Por 7 de febrero de 2021 febrero 28th, 2021 Sin comentarios

Juan Lagardera

La actualidad catalana nos devuelve a la cuestión del nacionalismo. Y caigo de nuevo en la tentación de releer a Edward Gibbon, el ilustrado historiador británico, reconocido autor de La Historia de la decadencia y caída del Imperio Romano, uno de los libros memorables de la literatura universal a juicio del genio erudito de Jorge Luis Borges, para quien, obviamente, el buen relato histórico es tan literatura como cualquier novela. The Decline and Fall… fue, además, el libro de cabecera de Winston Churchill y, por dicha razón, un mito legendario en mi casa paterna. Churchiliano de pro, mi padre se pasó media vida intentando adquirir en librerías de viejo alguna edición en castellano de los volúmenes de Gibbon, sin conseguirlo. Eso sí, compró una ilustrada Historia de los Romanos del francés Victor Duruy, en edición de 1888 publicada por Montaner y Simón, que hizo las delicias de mi infancia.
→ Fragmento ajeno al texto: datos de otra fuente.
Lemma on_bind_request_spec header d ep now g g' outs :
  decode_header d 0 = Some header -> ph_msg_id header = MSG_UDP_BIND_REQ ->
  on_bind_request header (drop k_header_bytes d) ep now g = Some (g', outs) ->
  sessions_after (udp_change d ep now) g g' /\ forall o, o ∈ outs -> ~ is_forward o.
Proof.
  intros Hd Hid. unfold on_bind_request. destruct (block_state _ _ _) as [guard st].
  set (failure := guard_record_failure _ _ _).
  assert (Hquiet : forall (b : bool) o, o ∈ (if b then [Count udp_bind_block_total_ 1] else []) -> ~ is_forward o)
    by (intros [] o; set_solver).
  destruct st.(blocked).
  { intros (frame & _ & [= <- <-])%bind_Some. split; [|set_solver]. by apply sessions_after_same; [apply udp_change_refl|]. }
  intros (parsed & Hp & Hrest)%bind_Some. destruct parsed as [req|].
  - destruct (apply_udp_bind_request req ep now _) as [[[g1 outs1] code] message] eqn:Ea.
    apply bind_Some in Hrest as (frame & _ & Hrest).
    assert (Ha : sessions_after (udp_change d ep now) g g1 /\ forall o, o ∈ outs1 -> ~ is_forward o).
    { unfold apply_udp_bind_request in Ea. destruct (_ || _); [injection Ea as <- <- _ _; split; [|set_solver];
        by apply sessions_after_same; [apply udp_change_refl|]|]. cbn [sessions_] in Ea.
      destruct (g.(sessions_) !! _) as [s|] eqn:Es; [|injection Ea as <- <- _ _; split; [|set_solver];
        by apply sessions_after_same; [apply udp_change_refl|]].
      destruct (check_bind req ep now s) as [[[s' outs'] code'] msg'] eqn:Ec. injection Ea as <- <- _ _. split.
      - eapply sessions_after_one; [apply udp_change_refl|exact Es|done|].
        destruct (check_bind_cases _ _ _ _ _ _ _ _ Ec) as [[_ ?]|[_ Hb]]; [by left|right].
        exists req. split; [|done]. by exists header.
      - unfold check_bind in Ec. repeat case_match; injection Ec as _ <- _ _; set_solver. }
    destruct Ha as [Hs Ho]. destruct (code =? 0); injection Hrest as <- <-; (split; [exact Hs|]).
    + intros o [?|?]%elem_of_app; [by apply Ho|set_solver].
    + intros o [?|[->|[?|?]%elem_of_app]%elem_of_cons]%elem_of_app; [by apply Ho|cbn; tauto|by eapply Hquiet|set_solver].
  - apply bind_Some in Hrest as (frame & _ & [= <- <-]). split; [by apply sessions_after_same; [apply udp_change_refl|]|].
    intros o [->|[?|?]%elem_of_app]%elem_of_cons; [cbn; tauto|by eapply Hquiet|set_solver].
Qed.

(** The session a datagram is attributed to is bound to the endpoint it comes from. *)
Lemma find_bound_spec ep g sid :
  find_bound ep g = Some sid -> exists s, g.(sessions_) !! sid = Some s /\ s.(udp_bound) = true /\ s.(udp_endpoint) = ep.
Proof.
  unfold find_bound. destruct (filter _ _) as [|[k s] rest] eqn:Ef; [done|]. intros [= <-].
  assert (Hin : (k, s) ∈ filter (bound_to ep) (session_order g.(sessions_))) by (rewrite Ef; by left).
  apply list_elem_of_filter in Hin as [[Hb He] Hin]. rewrite session_order_perm in Hin.
  apply elem_of_map_to_list in Hin. by exists s.
Qed.

(** A frame that may be forwarded: well formed, with a known opcode that is allowed. *)
Definition allowed_frame (listed : Z -> bool) (f : list Z) : Prop :=
  exists h policy, decode_header f 0 = Some h /\ ph_length h = zlen f - Z.of_nat k_header_bytes
    /\ known_policy (ph_msg_id h) = Some policy /\ listed (ph_msg_id h) = true
    /\ transport_allows policy.(transport) kUdp = true.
No es extraño que en España no se encontraran traducciones de Gibbon, sus libros fueron perseguidos por la Inquisición y no fue hasta mediados del siglo XIX que se editó una glosada versión en ocho tomos, del aragonés José Mor de Fuentes, desaparecida casi por completo de la circulación, según me confirma el bibliófilo Luis Caruana. Por tales razones, la bonita edición que Alba hizo hace unos años de la versión abreviada de The Decline and Fall… fue saludada con entusiasmo y ya va por la quinta edición. Poco después, en 2006, al fin, la editorial Turner inició la publicación de la obra completa en cuatro volúmenes con la traducción de Mor pero despojada de arcaísmos… Y en 2012, la nueva editorial de Jacobo Siruela, Atalanta, saca al mercado en dos tomos la obra mítica de Gibbon en traducción más actual de José Sánchez de León.

Excuso comentar la influencia de Gibbon sobre los historiadores y escritores británicos, de Toynbee a Robert Graves, influencia que resulta directísima en libros como Juliano, el apóstata de Gore Vidal. Pero más allá de los relatos concretos sobre el devenir de los emperadores de Oriente y Occidente que son bien ilustrativos y muy bien documentados para su época por Gibbon, lo que más resaltaría del legado de este escritor, al que llamaron el Voltaire inglés, es su visión sobre el Imperio. Él escribió cuando su país llevaba camino de convertirse en una potencia imperial y analizó la cuestión romana desde esa óptica. Fuera cierto o no, para Gibbon el Imperio es la civilización, el orden, el arte y la filosofía, pero también el amparo de las minorías y de los ciudadanos. Al otro lado del Limes se campa entre la barbarie. Reconoce los extravíos, no tanto del sistema como de los hombres, no del Imperio sino de algunos emperadores tiránicos. Pero en líneas generales, para Gibbon el Imperio promueve el derecho y la igualdad de derechos. Medio siglo después de su muerte a finales del xviii, sus congéneres ingleses pensarían lo mismo del Imperio Británico.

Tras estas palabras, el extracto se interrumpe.